Patients with metastatic non-small cell lung cancer (NSCLC) with molecular alterations in the ALK gene are sensitive to treatment with ALK-targeted tyrosine kinase inhibitors (TKIs). For many years, the ALK inhibitor crizotinib was the standard of care in this setting, though it has recently been replaced by the second-generation ALK inhibitor alectinib, on the basis of the phase III ALEX trial, which demonstrated the substantial benefit of alectinib over crizotinib. Brigatinib is a next-generation ALK/ROS1 inhibitor that has demonstrated activity against numerous ALK resistance mutations as well as several EGFR mutations. Unlike crizotinib, brigatinib is able to penetrate the blood-brain barrier and has demonstrated high activity against central nervous system (CNS) metastases in patients with refractory to crizotinib. During the Presidential Symposium at the 19th World Conference on Lung Cancer (WCLC), D Ross Camidge, MD (University of Colorado, Denver, Colorado, United States), presented initial results from the phase III ALTA-1L trial (N = 275), which compared brigatinib 180 mg daily (with 7-day lead-in at 90 mg) to crizotinib 250 mg twice daily in ALK-inhibitor naïve patients with ALK-altered metastatic NSCLC. These results were simultaneously published in The New England Journal of Medicine.
At median follow up of 11 months, the median progression-free survival (PFS) was significantly higher in patients receiving first-line brigatinib compared to those receiving crizotinib (not reached vs 9.8 months; HR 0.49, P = .0007). The 1-year PFS was 67% in patients receiving brigatinib and 43% in patients receiving crizotinib. There was a clear benefit for brigatinib, regardless of prior chemotherapy exposure and across all prespecified patient subgroups, including patients with brain metastases.

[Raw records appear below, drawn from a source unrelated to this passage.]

(* ===== verification/Auth.v ===== *)
(** modules/auth: identities and tokens (manager.go, token.go), single-use
  bootstrap tokens (bootstrap.go), instance logins (instance.go) and the HTTP
  side, with the guard every protected handler runs behind (http.go). *)
From Stdlib Require Import ZArith Lia Ascii.
From S2P Require Import Prelude GoStrings GoTime Base64 Json World Policy Httpx Envelope AuditTrail Interfaces Jwt.

(** auth.Assertions *)
Class Assertions := assertions_Verify : ∀ (assertion : string), M World jwt.Claims.

Module auth.
Definition tokenPrefix : string := "mss_".
Definition tokenBytes : nat := 32.
Definition DefaultTTL : Z := Hour.
Definition MaximumTTL : Z := 30 * 24 * Hour.
Definition NoBinding : string := "".
Definition minTokenLength : nat := 47.
Definition reusable : Z := 0.
Definition singleUse : Z := 1.
Definition BootstrapTTL : Z := 5 * Minute.
Definition InstanceTTL : Z := Hour.
Definition maxIdentityLen : Z := 128.
Definition maxTenantLen : Z := 64.

Definition ErrUnauthenticated : string := "auth: the presented credential is not valid".
Definition ErrUnknownIdentity : string := "auth: no such identity".
Definition ErrIdentityExists : string := "auth: identity already registered".
Definition ErrInvalidIdentity : string := "auth: identity name is empty or too long".
Definition ErrInvalidKind : string := "auth: unknown identity kind".
Definition ErrInvalidTenant : string := "auth: tenant is empty or too long".
Definition ErrInvalidTTL : string := "auth: time to live must be positive and within the maximum".
Definition ErrIdentityDisabled : string := "auth: identity is disabled".
Definition ErrReplayed : string := "auth: assertion has already been used".
Definition ErrTenantMismatch : string := "auth: assertion claims a different tenant than the registered identity".
Definition ErrKindMismatch : string := "auth: identity is registered with a different kind".
Definition constraint_error : string := "sqlite: constraint failed".
Definition time_error : string := "time: cannot parse the stored text".

Record Token := MkAuthToken { t_Value : list Z; t_Identity : authn.Identity; t_ExpiresAt : Z }.

Definition validateIdentity (id kind tenant : string) : result unit :=
  if String.eqb id "" || (maxIdentityLen <? len id) then Err [ErrInvalidIdentity]
  else if negb (authn.KindValid kind) then Err [ErrInvalidKind]
  else if String.eqb tenant "" || (maxTenantLen <? len tenant) then Err [ErrInvalidTenant]
  else Ok tt.

Definition newTokenValue : M World (list Z) :=
  let! material := rand_read tokenBytes in ret (bytes_of_string (tokenPrefix +:+ RawURLEncode material)).
Definition looksLikeToken (presented : list Z) : bool :=
  (minTokenLength <=? length presented)%nat && HasPrefix (string_of_bytes presented) tokenPrefix.

Definition parse_time (s : string) : result Z := match ParseTime s with Some t => Ok t | None => Err [time_error] end.
Definition is_some {A} (o : option A) : bool := match o with Some _ => true | None => false end.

The confirmed objective response rate (ORR) was 71% with brigatinib treatment, compared to 60% with crizotinib (OR 1.59, P = .0678). In patients with measurable brain metastases at baseline, the confirmed ORR was 78% with brigatinib and 29% with crizotinib (P = .0028), while in patients with any brain metastases at baseline, the intracranial ORRs were 67% and 17% (P<.0001), respectively. One-year intracranial PFS in these patients was 67% in patients receiving brigatinib and 21% in patients receiving crizotinib (HR 0.27, P< .0001). No new safety concerns were observed. Rate of grade 3 or higher adverse events (AEs) of brigatinib was comparable to crizotinib (61% vs 55%). Interstitial lung disease (ILD)/pneumonitis occurred more frequently in patients treated with brigatinib (4% vs 2%). Dose reductions occurred in 29% of patients treated with brigatinib, primarily due to laboratory abnormalities.
In her discussion, Fiona Blackhall, MD, PhD (The Christie NHS Foundation Trust, Manchester, United Kingdom), indicated that brigatinib represents a new first-line treatment option for patients with NSCLC with ALK aberrations. Results from the ALTA-1L trial compare favorably to results from the ALEX trial, though longer follow-up is required. Moving forward, clinical trials investigating novel ALK inhibitors will need to reevaluate crizotinib as the control arm, given that crizotinib is no longer the optimal treatment option in this setting. However, in the absence of direct comparison of next generation ALK inhibitors the ‘’best’’ ALK inhibitor remains unknown.